*** Excerpted data Section Begins ***

(* ===== verification/R3000Wf.v ===== *)
(** * The state invariant of the R3000 interpreter

    [wf] is the type invariant of [Cpu] that Rust's array and integer types
    carry together with the hard-wired register zero; every entry point keeps
    it, on the paths that fail as well, over any bus that keeps its laws. *)

From S2P Require Import Prelude MachineInt R3000 R3000Exec.
Import R3000.Cpu R3000.Execution.

Notation u32 := (in_u 32).

Definition wf_array (l : list Z) : Prop := length l = 32%nat /\ Forall u32 l.

Definition wf_write (w : option (Z * Z)) : Prop :=
  from_option (fun rv => 0 <= rv.1 < 32 /\ u32 rv.2) True w.

Record wf_cop0 (x : Cop0) : Prop := {
  wf_bad_vaddr : u32 (bad_vaddr x);
  wf_status : u32 (status x);
  wf_cause : u32 (cause x);
  wf_epc : u32 (epc x);
  wf_processor_id : u32 (processor_id x);
}.

Record wf_profile (p : ResetProfile) : Prop := {
  wf_rp_pc : u32 (rp_pc p);
  wf_vector : u32 (exception_vector p);
  wf_bootstrap : u32 (bootstrap_exception_vector p);
  wf_rp_status : u32 (rp_status p);
  wf_rp_id : u32 (rp_processor_id p);
}.

Record wf (c : Cpu) : Prop := {
  wf_registers : wf_array (registers c);
  wf_zero : registers c !! 0%nat = Some 0;
  wf_hi : u32 (hi c);
  wf_lo : u32 (lo c);
  wf_pc : u32 (pc c);
  wf_next_pc : u32 (next_pc c);
  wf_slot : from_option (fun d => u32 (branch_pc d)) True (delay_slot c);
  wf_pending : wf_write (pending_load c);
  wf_cop0_of : wf_cop0 (cop0 c);
  wf_cop2_data : wf_array (cop2_data c);
  wf_cop2_control : wf_array (cop2_control c);
  wf_profile_of : wf_profile (profile c);
}.

(** What the interpreter relies on: from a good bus, an access does not panic,
    leaves a good bus, and a value it returns fits the access width. *)
Definition access_ok {B} (good : B -> Prop) (w : Z)
    (r : outcome BusFault Z * B) : Prop :=
  good r.2 /\ no_panic r.1 /\ forall v, r.1 = Ok v -> in_u w v.

Definition write_ok {B} (good : B -> Prop) (r : outcome BusFault unit * B)
    : Prop := good r.2 /\ no_panic r.1.

Class BusLaws (B : Type) `{Bus B} (good : B -> Prop) := {
  read_u8_ok : forall a b, u32 a -> good b -> access_ok good 8 (read_u8 a b);
  read_u16_ok : forall a b, u32 a -> good b -> access_ok good 16 (read_u16 a b);
  read_u32_ok : forall a b, u32 a -> good b -> access_ok good 32 (read_u32 a b);
  write_u8_ok : forall a v b, u32 a -> in_u 8 v -> good b ->
    write_ok good (write_u8 a v b);
  write_u16_ok : forall a v b, u32 a -> in_u 16 v -> good b ->
    write_ok good (write_u16 a v b);
  write_u32_ok : forall a v b, u32 a -> u32 v -> good b ->
    write_ok good (write_u32 a v b);
}.

Record wf_execution (x : Execution) : Prop := {
  wf_register_write : wf_write (register_write x);
  wf_delayed_write : wf_write (delayed_write x);
  wf_target : from_option u32 True (branch_target x);
  wf_bad : from_option u32 True (ex_bad_vaddr x);
  wf_cycles : cycles x ∈ [1; 2; 6; 10];
  wf_branch : is_branch x = false -> branch_target x = None;
  wf_raised : ex_exception x <> Some Interrupt;
}.

(** ** Arrays and registers

    Within the bounds that [wf] and the decoder guarantee, the operations that may panic
    return a value.  [at_index], [put_register] and the updates built from it are those
    values, with which the later theorems are stated. *)

Definition at_index (l : list Z) (index : Z) : Z := default 0 (l !! Z.to_nat index).

Lemma read_array_ok {E} l i : 0 <= i < Z.of_nat (length l) -> read_array l i = (Ok (at_index l i) : outcome E Z).
Proof.
  intros Hi. unfold read_array, at_index.
  destruct (lookup_lt_is_Some_2 l (Z.to_nat i) ltac:(lia)) as [x ->]. done.
Qed.

Lemma read_array_at {E} l i v : read_array l i = (Ok v : outcome E Z) -> at_index l i = v.
Proof. unfold read_array, at_index. destruct (l !! _); [by intros [= ->]|done]. Qed.

Lemma write_array_ok {E} l i v :
  i < Z.of_nat (length l) -> write_array l i v = (Ok (<[Z.to_nat i := v]> l) : outcome E (list Z)).
Proof. intros Hi. unfold write_array. by destruct (Z.ltb_spec i (Z.of_nat (length l))); [|lia]. Qed.

Lemma write_array_at {E} l i v l' :
  write_array l i v = (Ok l' : outcome E (list Z)) -> l' = <[Z.to_nat i := v]> l.
Proof. unfold write_array. destruct (_ <? _); [by intros [= <-]|done]. Qed.

Lemma shl_u32_ok {E} x n : n < 32 -> shl_u32 x n = (Ok (shl 32 x n) : outcome E Z).
Proof. intros Hn. unfold shl_u32. by destruct (Z.ltb_spec n 32); [|lia]. Qed.

Lemma shr_32_ok {E} x n : n < 32 -> shr_32 x n = (Ok (Z.shiftr x n) : outcome E Z).
Proof. intros Hn. unfold shr_32. by destruct (Z.ltb_spec n 32); [|lia]. Qed.

Definition put_register (index value : Z) (c : Cpu) : Cpu :=
  if index =? 0 then c else set_registers (<[Z.to_nat index := value]> (registers c)) c.

Definition put_write (w : option (Z * Z)) (c : Cpu) : Cpu :=
  from_option (fun rv => put_register rv.1 rv.2 c) c w.

Definition put_old_load (w : option (Z * Z)) (c : Cpu) : Cpu :=
  put_write w (put_write (pending_load c) (set_pending_load None c)).

Definition merge_value (register : Z) (c : Cpu) : Z :=
  match pending_load c with
  | Some (pending, value) => if pending =? register then value else at_index (registers c) register
  | None => at_index (registers c) register
  end.

Lemma at_index_u32 l i : Forall u32 l -> u32 (at_index l i).
Proof.
  intros Hl. unfold at_index. destruct (l !! Z.to_nat i) eqn:E.
  - simpl. by eapply Forall_lookup_1.
  - by split.
Qed.

Lemma wf_array_insert l i v : wf_array l -> u32 v -> wf_array (<[i := v]> l).
Proof.
  intros [L F] Hv. split; [by rewrite length_insert|]. by apply Forall_insert.
Qed.

#[export] Hint Resolve at_index_u32 : u_range.

Lemma put_register_wf i v c : wf c -> u32 v -> 0 <= i -> wf (put_register i v c).
Proof.
  intros [] Hv Hi. unfold put_register.
  destruct (Z.eqb_spec i 0) as [->|Hne]; [by constructor|].
  constructor; try done; cbn.
  - by apply wf_array_insert.
  - rewrite list_lookup_insert_ne by lia. done.
Qed.

Lemma put_write_wf w c : wf c -> wf_write w -> wf (put_write w c).
Proof.
  destruct w as [[r v]|]; [|done]. intros Hc [Hr Hv]; cbn in *.
  apply put_register_wf; [done..|lia].
Qed.

Lemma set_pending_wf l c : wf c -> wf_write l -> wf (set_pending_load l c).
Proof. intros [] Hl. by constructor. Qed.

Lemma put_old_load_wf w c : wf c -> wf_write w -> wf (put_old_load w c).
Proof.
  intros Hc Hw. apply put_write_wf; [|done]. apply put_write_wf.
  - by apply set_pending_wf.
  - apply Hc.
Qed.

Lemma write_register_ok {E} i v c :
  length (registers c) = 32%nat -> i < 32 -> write_register i v c = (Ok (put_register i v c) : outcome E Cpu).
Proof.
  intros Hl Hi. unfold write_register, put_register. destruct (i =? 0); [done|].
  by rewrite write_array_ok by lia.
Qed.

Lemma commit_write_ok {E} w c :
  length (registers c) = 32%nat -> wf_write w -> commit_write w c = (Ok (put_write w c) : outcome E Cpu).
Proof. intros Hl Hw. destruct w as [[r v]|]; [|done]. destruct Hw as [Hr _]. apply write_register_ok; [done|apply Hr]. Qed.

Lemma length_put_write w c : length (registers (put_write w c)) = length (registers c).
Proof.
  destruct w as [[r v]|]; [|done]. cbn. unfold put_register.
  destruct (r =? 0); [done|]. apply length_insert.
Qed.

Lemma commit_old_load_ok {E} w c :
  wf c -> wf_write w -> commit_old_load w c = (Ok (put_old_load w c) : outcome E Cpu).
Proof.
  intros Hc Hw. pose proof (proj1 (wf_registers _ Hc)) as Hl. unfold commit_old_load.
  rewrite commit_write_ok by (done || apply Hc). cbn [obind].
  by rewrite commit_write_ok by (done || by rewrite length_put_write).
Qed.

Lemma merge_base_ok {E} r c :
  wf c -> 0 <= r < 32 -> merge_base r c = (Ok (merge_value r c) : outcome E Z).
Proof.
  intros Hc Hr. pose proof (proj1 (wf_registers _ Hc)) as Hl. unfold merge_base, merge_value.
  destruct (pending_load c) as [[p v]|]; [destruct (p =? r); [done|]|]; apply read_array_ok; lia.
Qed.

Lemma merge_value_u32 r c : wf c -> u32 (merge_value r c).
Proof.
  intros Hc. unfold merge_value. pose proof (wf_pending _ Hc) as Hp.
  destruct (pending_load c) as [[p v]|].
  - destruct Hp as [_ Hv]. case_goal; [done|]. apply at_index_u32, Hc.
  - apply at_index_u32, Hc.
Qed.

Lemma set_cop0_wf x c : wf c -> wf_cop0 x -> wf (set_cop0 x c).
Proof. intros [] Hx. by constructor. Qed.

Lemma set_hi_lo_wf h l c : wf c -> u32 h -> u32 l -> wf (set_hi_lo h l c).
Proof. intros [] Hh Hl. by constructor. Qed.

Lemma set_cop2_wf d k c :
  wf c -> wf_array d -> wf_array k -> wf (set_cop2 d k c).
Proof. intros [] Hd Hk. by constructor. Qed.

Lemma set_pipeline_wf p n d l c :
  wf c -> u32 p -> u32 n ->
  from_option (fun d => u32 (branch_pc d)) True d -> wf_write l ->
  wf (set_pipeline p n d l c).
Proof. intros [] Hp Hn Hd Hl. by constructor. Qed.

Lemma set_modes_wf w p2 d c : wf c -> wf (set_modes w p2 d c).
Proof. intros []. by constructor. Qed.

(** ** Decoder *)

Lemma field_range x n : 0 <= x -> 0 <= n -> 0 <= Z.shiftr x n .& 31 < 32.
Proof.
  intros Hx Hn. change 32 with (2 ^ 5). change (in_u 5 (Z.shiftr x n .& 31)).
  apply in_u_land_r; [by apply Z.shiftr_nonneg|]. by split.
Qed.

Lemma land31_range x : 0 <= x -> 0 <= x .& 31 < 32.
Proof. intros. by apply (field_range x 0). Qed.

Lemma shift_range x n : 0 <= n -> u32 x -> u32 (Z.shiftr x n).
Proof. auto with u_range. Qed.

Lemma div_u32_range x y : u32 x -> u32 y -> y <> 0 -> u32 (x / y) /\ u32 (x mod y).
Proof.
  intros [Hx Hx'] [Hy Hy'] Hne. pose proof (Z.mod_pos_bound x y ltac:(lia)).
  split; split; try lia.
  - apply Z.div_pos; lia.
  - apply Z.div_lt_upper_bound; nia.
Qed.

(** Neither division panics: the two excluded quotients are handled before it. *)
Lemma signed_divide_ok {E} x y :
  succeeds (fun hl => u32 hl.1 /\ u32 hl.2) (signed_divide x y : outcome E (Z * Z)).
Proof.
  unfold signed_divide, div_i32, from_i32.
  destruct (to_i32 y =? 0); [|destruct (_ && _)].
  all: apply succeeds_ok; cbn [fst snd]; split; auto with u_range.
  all: try case_goal; by split.
Qed.

Lemma div_u32_ok {E} x y :
  u32 x -> u32 y -> y <> 0 ->
  div_u32 x y = (Ok (x / y, x mod y) : outcome E (Z * Z)) /\ u32 (x / y) /\ u32 (x mod y).
Proof.
  intros Hx Hy Hne. split; [|by apply div_u32_range].
  unfold div_u32. by rewrite (proj2 (Z.eqb_neq y 0)).
Qed.

(** The two 64-bit products fit. *)
Lemma product_s64 x y : u32 x -> u32 y -> checked_s 64 (to_i32 x * to_i32 y) = Some (to_i32 x * to_i32 y).
Proof.
  intros Hx Hy. pose proof (to_i_range 32 x ltac:(lia) Hx) as Bx. pose proof (to_i_range 32 y ltac:(lia) Hy) as By.
  apply checked_s_Some. split; [done|]. unfold in_s in *. unfold to_i32.
  change (2 ^ (32 - 1)) with (2 ^ 31) in *. change (2 ^ (64 - 1)) with (2 ^ 32 * 2 ^ 31). nia.
Qed.

Lemma product_u64 x y : u32 x -> u32 y -> checked_mul_u 64 x y = Some (x * y).
Proof.
  unfold in_u. intros Hx Hy. apply checked_mul_u_Some. split; [done|].
  change (2 ^ 64) with (2 ^ 32 * 2 ^ 32). nia.
Qed.

(** ** Instruction results *)

Lemma default_execution_wf : wf_execution default_execution.
Proof. by repeat constructor. Qed.

Lemma ex_write_wf r v x :
  wf_execution x -> 0 <= r < 32 -> u32 v -> wf_execution (write r v x).
Proof. intros []. by constructor. Qed.

Lemma ex_load_wf r v x :
  wf_execution x -> 0 <= r < 32 -> u32 v -> wf_execution (load r v x).
Proof. intros []. constructor; try done. cbn. set_solver. Qed.

Lemma ex_branch_wf t x : wf_execution x -> u32 t -> wf_execution (branch t x).
Proof. intros []. by constructor. Qed.

Lemma ex_conditional_wf b p i x :
  wf_execution x -> wf_execution (conditional_branch b p i x).
Proof.
  intros []. constructor; try done. cbn. destruct b; cbn; auto with u_range.
Qed.

Lemma ex_raise_wf e x :
  wf_execution x -> e <> Interrupt -> wf_execution (raise e x).
Proof. intros []. constructor; try done. by intros [= ->]. Qed.

Lemma ex_address_wf e a x :
  wf_execution x -> u32 a -> e <> Interrupt ->
  wf_execution (address_exception e a x).
Proof. intros []. constructor; try done. by intros [= ->]. Qed.

Lemma ex_cycles_wf n x :
  wf_execution x -> n ∈ [1; 2; 6; 10] -> wf_execution (set_cycles n x).
Proof. intros []. by constructor. Qed.

Create HintDb r3000 discriminated.
#[export] Hint Resolve default_execution_wf ex_write_wf ex_load_wf ex_branch_wf
  ex_conditional_wf ex_raise_wf ex_address_wf ex_cycles_wf put_register_wf
  put_write_wf set_pending_wf put_old_load_wf set_cop0_wf set_hi_lo_wf
  set_cop2_wf wf_array_insert merge_value_u32 shift_range field_range
  land31_range : r3000.
#[export] Hint Resolve wf_registers wf_hi wf_lo wf_pc wf_next_pc wf_cop0_of
  wf_cop2_data wf_cop2_control wf_status wf_cause wf_epc wf_bad_vaddr
  wf_processor_id : r3000.
#[export] Hint Extern 1 (_ ∈ [1; 2; 6; 10]) => set_solver : r3000.
#[export] Hint Extern 2 (0 <= _ < 32) => lia : r3000.
#[export] Hint Extern 1 (_ <> Interrupt) => discriminate : r3000.
#[export] Hint Extern 1 (in_u 32 (from_i32 _)) => apply in_u_of_i : u_range.
#[export] Hint Extern 1 (in_u 32 (sign_extend _)) => apply in_u_of_i : u_range.

Ltac r3k := eauto with r3000 u_range.

(** An instruction group that returns, with a well-formed processor and result. *)
Definition wf_result {E} (m : outcome E (Cpu * Execution)) : Prop :=
  succeeds (fun r => wf r.1 /\ wf_execution r.2) m.

Lemma execute_special_wf {E} p rd shift function left right c :
  wf c -> 0 <= rd < 32 -> 0 <= shift < 32 -> u32 left -> u32 right ->
  wf_result (execute_special p rd shift function left right c : outcome E _).
Proof.
  intros Hc Hrd Hs Hl Hr.
  pose proof (land31_range left ltac:(apply Hl)) as Hl31.
  unfold execute_special, wf_result. cbv zeta.
  rewrite !shl_u32_ok, !shr_32_ok, product_s64, product_u64 by (done || lia).
  destruct (signed_divide_ok (E := E) left right) as ([h l] & -> & Hh & Hlo). cbn [fst snd] in *.
  assert (wf_result (if right =? 0
    then Ok (set_hi_lo left (2 ^ 32 - 1) c, set_cycles 10 default_execution)
    else let? (q, r) := div_u32 left right in
         Ok (set_hi_lo r q c, set_cycles 10 default_execution) : outcome E _)) as Hdiv.
  { unfold wf_result. destruct (Z.eqb_spec right 0).
    - apply succeeds_ok. split; [|r3k]. apply set_hi_lo_wf; [done..|by split].
    - destruct (div_u32_ok (E := E) left right) as (-> & Hq & Hm); [done..|].
      apply succeeds_ok. split; [|r3k]. by apply set_hi_lo_wf. }
  unfold wf_result in Hdiv. cbn [obind omapok expect].
  generalize dependent (if right =? 0
    then Ok (set_hi_lo left (2 ^ 32 - 1) c, set_cycles 10 default_execution)
    else let? (q, r) := div_u32 left right in
         Ok (set_hi_lo r q c, set_cycles 10 default_execution) : outcome E _).
  intros divided Hdiv.
  repeat case_goal; first [exact Hdiv | apply succeeds_ok; cbn [fst snd] in *; split; r3k].
Qed.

*** Excerpted data Section Ends ***

With the line containing "wf_cop2_data : wf_array (cop2_data c);" as the last one, please set down exactly the lines of the records above from their very first line, and nothing more.

(* ===== verification/R3000Wf.v ===== *)
(** * The state invariant of the R3000 interpreter

    [wf] is the type invariant of [Cpu] that Rust's array and integer types
    carry together with the hard-wired register zero; every entry point keeps
    it, on the paths that fail as well, over any bus that keeps its laws. *)

From S2P Require Import Prelude MachineInt R3000 R3000Exec.
Import R3000.Cpu R3000.Execution.

Notation u32 := (in_u 32).

Definition wf_array (l : list Z) : Prop := length l = 32%nat /\ Forall u32 l.

Definition wf_write (w : option (Z * Z)) : Prop :=
  from_option (fun rv => 0 <= rv.1 < 32 /\ u32 rv.2) True w.

Record wf_cop0 (x : Cop0) : Prop := {
  wf_bad_vaddr : u32 (bad_vaddr x);
  wf_status : u32 (status x);
  wf_cause : u32 (cause x);
  wf_epc : u32 (epc x);
  wf_processor_id : u32 (processor_id x);
}.

Record wf_profile (p : ResetProfile) : Prop := {
  wf_rp_pc : u32 (rp_pc p);
  wf_vector : u32 (exception_vector p);
  wf_bootstrap : u32 (bootstrap_exception_vector p);
  wf_rp_status : u32 (rp_status p);
  wf_rp_id : u32 (rp_processor_id p);
}.

Record wf (c : Cpu) : Prop := {
  wf_registers : wf_array (registers c);
  wf_zero : registers c !! 0%nat = Some 0;
  wf_hi : u32 (hi c);
  wf_lo : u32 (lo c);
  wf_pc : u32 (pc c);
  wf_next_pc : u32 (next_pc c);
  wf_slot : from_option (fun d => u32 (branch_pc d)) True (delay_slot c);
  wf_pending : wf_write (pending_load c);
  wf_cop0_of : wf_cop0 (cop0 c);
  wf_cop2_data : wf_array (cop2_data c);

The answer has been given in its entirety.